Task to complete:
Print, in exact form, the lines below from the one containing "(reply_count (rp_bytes r)" through the one containing "- destruct H as [H|[Hlen Hc]]; [done|].", and omit all others.

Records contained in a dataset:
Lemma getgrent_fetches_batch_witness :
  let r := reply_of 7 (wheel_bytes ++ wheel_bytes) in
  exists blk pr',
    (∅ : gmap nat (list Z)) !! blk = None /\
    _nss_sss_getgrent_r [r] idle (caller 64) 5
    = Done (NSS_STATUS_SUCCESS, rp_errno r, pr',
            World (<[blk := rp_bytes r]> ∅)
                  (Cursor (Z.of_nat (length (rp_bytes r)))
                          (8 + Z.of_nat (length (encode wheel_group)))
                          (Some blk))
                  (errno idle)) /\
    read_group pr' = Some (decoded wheel_group).
Proof.
  cbv zeta.
  apply (getgrent_fetches_batch ∅ (reply_of 7 (wheel_bytes ++ wheel_bytes))
           [] idle (caller 64) 5 7 wheel_group [wheel_group]).
  - reflexivity.
  - reflexivity.
  - reflexivity.
  - vm_compute. reflexivity.
  - split; [reflexivity | reflexivity].
  - vm_compute. reflexivity.
  - apply (bool_decide_unpack _). vm_compute. reflexivity.
  - vm_compute. reflexivity.
  - vm_compute. discriminate.
  - vm_compute. discriminate.
  - vm_compute. reflexivity.
  - vm_compute. discriminate.
Defined.

(** X21.  Lines 380-398.  With no record left in the cursor, a request
    that fails ends the call with the channel's status and error number,
    and a reply that counts no result or consists of its header only ends
    it with NOTFOUND; in both cases the caller's result is not written, the
    old batch and the reply are freed and the cursor is closed. *)
Theorem getgrent_end_of_enumeration h0 r chan w pr e0 :
  has_leftovers (sss_nss_getgrent_data w) = None -> holds_only h0 w ->
  is_success (rp_status r) = false \/
  (4 <= Z.of_nat (length (rp_bytes r)) < 2 ^ 64 /\
   (reply_count (rp_bytes r) = 0 \/ Z.of_nat (length (rp_bytes r)) = 8)) ->
  _nss_sss_getgrent_r (r :: chan) w pr e0
  = Done (if is_success (rp_status r) then NSS_STATUS_NOTFOUND
          else rp_status r,
          rp_errno r, pr, World h0 (Cursor 0 0 None) (errno w)).
Proof.
  intros Hleft Hh H. destruct (is_success (rp_status r)) eqn:Hs.
  - destruct H as [H|[Hlen Hc]]; [done|].
    destruct (getgrent_fetched h0 r chan w pr e0 Hleft Hh Hs ltac:(lia))
      as (blk & Hfresh & ->).
    destruct Hc as [->| ->]; [done|].
    by rewrite orb_true_r.
  - by apply getgrent_fetch_failed.
Qed.

Lemma getgrent_end_of_enumeration_witness :
  let w := World (<[0%nat := rp_bytes (reply_of 1 wheel_bytes)]> ∅)
             (Cursor 39 39 (Some 0%nat)) 0 in
  _nss_sss_getgrent_r [reply_of 3 []] w (caller 64) 5
  = Done (NSS_STATUS_NOTFOUND, 0, caller 64, idle).
Proof.
  cbv zeta.
  apply (getgrent_end_of_enumeration ∅ (reply_of 3 []) []
           (World (<[0%nat := rp_bytes (reply_of 1 wheel_bytes)]> ∅)
              (Cursor 39 39 (Some 0%nat)) 0) (caller 64) 5).
  - reflexivity.
  - split; [reflexivity | eexists; reflexivity].
  - right. vm_compute. split; [split; [discriminate | reflexivity]|].
    right. reflexivity.
Defined.

(** X22.  Lines 356-372 with line 84.  When fewer than 21 bytes are left
    in the batch the call returns TRYAGAIN with EBADMSG and changes
    nothing, the cursor included: every later call finds the same bytes
    and gives the same answer, and the daemon is not asked again before
    the enumeration is closed. *)
Theorem getgrent_short_tail_stuck chan w pr e0 blk b :
  has_leftovers (sss_nss_getgrent_data w) = Some blk ->
  heap w !! blk = Some b ->
  cursor_wf (sss_nss_getgrent_data w) ->
  len (sss_nss_getgrent_data w) - ptr (sss_nss_getgrent_data w) < 21 ->
  _nss_sss_getgrent_r chan w pr e0
  = Done (NSS_STATUS_TRYAGAIN, EBADMSG, pr, w).
Proof. apply getgrent_short_tail. Qed.

Lemma getgrent_short_tail_stuck_witness :
  let b := rp_bytes (reply_of 1 (encode (Wire 10 wheel x_passwd []))) in
  let w := World (<[0%nat := b]> ∅) (Cursor 28 8 (Some 0%nat)) 0 in
  _nss_sss_getgrent_r [reply_of 1 wheel_bytes] w (caller 64) 0
  = Done (NSS_STATUS_TRYAGAIN, EBADMSG, caller 64, w).
Proof.
  cbv zeta.
  apply (getgrent_short_tail_stuck [reply_of 1 wheel_bytes] _ (caller 64) 0
           0%nat (rp_bytes (reply_of 1 (encode (Wire 10 wheel x_passwd []))))).
  - reflexivity.
  - vm_compute. reflexivity.
  - vm_compute. repeat split; (reflexivity || discriminate).
  - vm_compute. reflexivity.
Defined.

(** ** Membership expansion, [_nss_sss_initgroups_dyn] *)

(** X23.  Lines 187-228.  A call that returns without SUCCESS has changed
    neither the caller's array, size and start nor the process state (the
    reply is freed); a call that returns SUCCESS has not freed the reply:
    its block stays in the heap and nothing refers to it. *)
Theorem initgroups_state_on_return r ra w gl limit e0 s e gl' w' :
  _nss_sss_initgroups_dyn r ra w gl limit e0 = Done (s, e, gl', w') ->
  (s <> NSS_STATUS_SUCCESS -> gl' = gl /\ w' = w) /\
  (s = NSS_STATUS_SUCCESS ->
     exists blk, heap w !! blk = None /\
       w' = set_heap (<[blk := rp_bytes r]> (heap w)) w).
Proof. apply initgroups_state. Qed.

Lemma initgroups_state_on_return_witness :
  let r := reply_of 2 (gids 2) in
  let gl := GidList [1; 2; 3; 0; 0] 5 3 in
  exists gl' w',
    _nss_sss_initgroups_dyn r ReallocNull idle gl 0 0
    = Done (NSS_STATUS_SUCCESS, 0, gl', w') /\
    (NSS_STATUS_SUCCESS <> NSS_STATUS_SUCCESS -> gl' = gl /\ w' = idle) /\
    (NSS_STATUS_SUCCESS = NSS_STATUS_SUCCESS ->
       exists blk, heap idle !! blk = None /\
         w' = set_heap (<[blk := rp_bytes r]> (heap idle)) idle).
Proof.
  cbv zeta. eexists _, _. split; [vm_compute; reflexivity|].
  apply (initgroups_state_on_return (reply_of 2 (gids 2)) ReallocNull idle
           (GidList [1; 2; 3; 0; 0] 5 3) 0 0 NSS_STATUS_SUCCESS 0).
  vm_compute. reflexivity.
Defined.

(** X24.  Lines 199-228.  When the array has room for all the ids of the
    reply ([*size - *start >= num_ret]) the array is not resized and
    [limit] is not looked at: every id of the reply, narrowed to 32 bits,
    is written from index [*start] on, [*start] advances by their number
    and the cells before it keep their values. *)
Theorem initgroups_appends_when_room r ra w gl limit e0 :
  rp_status r = NSS_STATUS_SUCCESS ->
  0 < reply_count (rp_bytes r) ->
  8 + 8 * reply_count (rp_bytes r) <= Z.of_nat (length (rp_bytes r)) ->
  Z.of_nat (length (groups gl)) = size gl -> 0 <= start gl ->
  reply_count (rp_bytes r) <= size gl - start gl ->
  size gl <= long_max ->
  exists gs w',
    _nss_sss_initgroups_dyn r ra w gl limit e0
    = Done (NSS_STATUS_SUCCESS, rp_errno r,
            GidList gs (size gl) (start gl + reply_count (rp_bytes r)), w') /\
    length gs = length (groups gl) /\
    (forall j, 0 <= j < reply_count (rp_bytes r) ->
       load gs (start gl + j) = Some (wrap32 (reply_id (rp_bytes r) j))) /\
    (forall j, j < start gl -> load gs j = load (groups gl) j).
Proof. apply initgroups_room. Qed.

Lemma initgroups_appends_when_room_witness :
  let r := reply_of 2 (gids 2) in
  let gl := GidList [1; 2; 3; 0; 0] 5 3 in
  exists gs w',
    _nss_sss_initgroups_dyn r ReallocNull idle gl 4 0
    = Done (NSS_STATUS_SUCCESS, rp_errno r,
            GidList gs (size gl) (start gl + reply_count (rp_bytes r)), w') /\
    length gs = length (groups gl) /\
    (forall j, 0 <= j < reply_count (rp_bytes r) ->
       load gs (start gl + j) = Some (wrap32 (reply_id (rp_bytes r) j))) /\
    (forall j, j < start gl -> load gs j = load (groups gl) j).
Proof.
  cbv zeta.
  apply (initgroups_appends_when_room (reply_of 2 (gids 2)) ReallocNull idle
           (GidList [1; 2; 3; 0; 0] 5 3) 4 0).
  - reflexivity.
  - vm_compute. reflexivity.
  - vm_compute. discriminate.
  - vm_compute. reflexivity.
  - vm_compute. discriminate.
  - vm_compute. discriminate.
  - vm_compute. discriminate.
Defined.

(** X25.  Lines 202-228.  When the array has to grow and the new size
    [*size + num_ret] is not above a positive [limit], the array is
    resized to [*size + num_ret] cells, although [*start + num_ret] would
    do; all the ids of the reply are written from index [*start] on and
    the cells before it keep their values. *)
Theorem initgroups_grows_by_count r fill w gl limit e0 :
  rp_status r = NSS_STATUS_SUCCESS ->
  0 < reply_count (rp_bytes r) ->
  8 + 8 * reply_count (rp_bytes r) <= Z.of_nat (length (rp_bytes r)) ->
  Z.of_nat (length (groups gl)) = size gl -> 0 <= start gl <= size gl ->
  size gl - start gl < reply_count (rp_bytes r) ->
  limit <= 0 \/ size gl + reply_count (rp_bytes r) <= limit ->
  size gl + reply_count (rp_bytes r) < 2 ^ 62 ->
  exists gs w',
    _nss_sss_initgroups_dyn r (ReallocOk fill) w gl limit e0
    = Done (NSS_STATUS_SUCCESS, rp_errno r,
            GidList gs (size gl + reply_count (rp_bytes r))
                    (start gl + reply_count (rp_bytes r)), w') /\
    Z.of_nat (length gs) = size gl + reply_count (rp_bytes r) /\
    (forall j, 0 <= j < reply_count (rp_bytes r) ->
       load gs (start gl + j) = Some (wrap32 (reply_id (rp_bytes r) j))) /\
    (forall j, j < start gl -> load gs j = load (groups gl) j).
Proof. apply initgroups_grow. Qed.

Lemma initgroups_grows_by_count_witness :
  let r := reply_of 3 (gids 3) in
  let gl := GidList [1; 2; 0; 0] 4 2 in
  exists gs w',
    _nss_sss_initgroups_dyn r (ReallocOk 0) idle gl 0 0
    = Done (NSS_STATUS_SUCCESS, rp_errno r,
            GidList gs (size gl + reply_count (rp_bytes r))
                    (start gl + reply_count (rp_bytes r)), w') /\
    Z.of_nat (length gs) = size gl + reply_count (rp_bytes r) /\
    (forall j, 0 <= j < reply_count (rp_bytes r) ->
       load gs (start gl + j) = Some (wrap32 (reply_id (rp_bytes r) j))) /\
    (forall j, j < start gl -> load gs j = load (groups gl) j).
Proof.
  cbv zeta.
  apply (initgroups_grows_by_count (reply_of 3 (gids 3)) 0 idle
           (GidList [1; 2; 0; 0] 4 2) 0 0).
  - reflexivity.
  - vm_compute. reflexivity.
  - vm_compute. discriminate.
  - vm_compute. reflexivity.
  - vm_compute. split; discriminate.
  - vm_compute. reflexivity.
  - left. vm_compute. discriminate.
  - vm_compute. reflexivity.
Defined.

(** X26.  Lines 207-226.  When the new size is clamped to [limit] and
    [limit - *start] is above the number of ids the reply holds, the loop
    of line 223 runs [limit - *start] times: it copies the ids of the reply
    and then reads behind the end of the reply. *)
Theorem initgroups_reads_beyond_reply r fill w gl limit e0 :
  rp_status r = NSS_STATUS_SUCCESS ->
  0 < reply_count (rp_bytes r) ->
  8 + 8 * reply_count (rp_bytes r) <= Z.of_nat (length (rp_bytes r))
    < 8 + 8 * reply_count (rp_bytes r) + 8 ->
  Z.of_nat (length (groups gl)) = size gl -> 0 <= start gl <= size gl ->
  0 < limit < 2 ^ 62 ->
  size gl - start gl < reply_count (rp_bytes r) ->
  size gl + reply_count (rp_bytes r) > limit ->
  reply_count (rp_bytes r) < limit - start gl ->
  _nss_sss_initgroups_dyn r (ReallocOk fill) w gl limit e0
  = Crash (OobReply (8 + 8 * reply_count (rp_bytes r))).
Proof. apply initgroups_overread. Qed.

Lemma initgroups_reads_beyond_reply_witness :
  let r := reply_of 6 (gids 6) in
  _nss_sss_initgroups_dyn r (ReallocOk 0) idle (GidList [1; 2; 3; 0; 0] 5 3)
    10 0
  = Crash (OobReply (8 + 8 * reply_count (rp_bytes r))).
Proof.
  cbv zeta.
  apply (initgroups_reads_beyond_reply (reply_of 6 (gids 6)) 0 idle
           (GidList [1; 2; 3; 0; 0] 5 3) 10 0).
  - reflexivity.
  - vm_compute. reflexivity.
  - vm_compute. split; [discriminate | reflexivity].
  - vm_compute. reflexivity.
  - vm_compute. split; discriminate.
  - vm_compute. split; reflexivity.
  - vm_compute. reflexivity.
  - vm_compute. reflexivity.
  - vm_compute. reflexivity.
Defined.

Answer:
   (reply_count (rp_bytes r) = 0 \/ Z.of_nat (length (rp_bytes r)) = 8)) ->
  _nss_sss_getgrent_r (r :: chan) w pr e0
  = Done (if is_success (rp_status r) then NSS_STATUS_NOTFOUND
          else rp_status r,
          rp_errno r, pr, World h0 (Cursor 0 0 None) (errno w)).
Proof.
  intros Hleft Hh H. destruct (is_success (rp_status r)) eqn:Hs.
  - destruct H as [H|[Hlen Hc]]; [done|].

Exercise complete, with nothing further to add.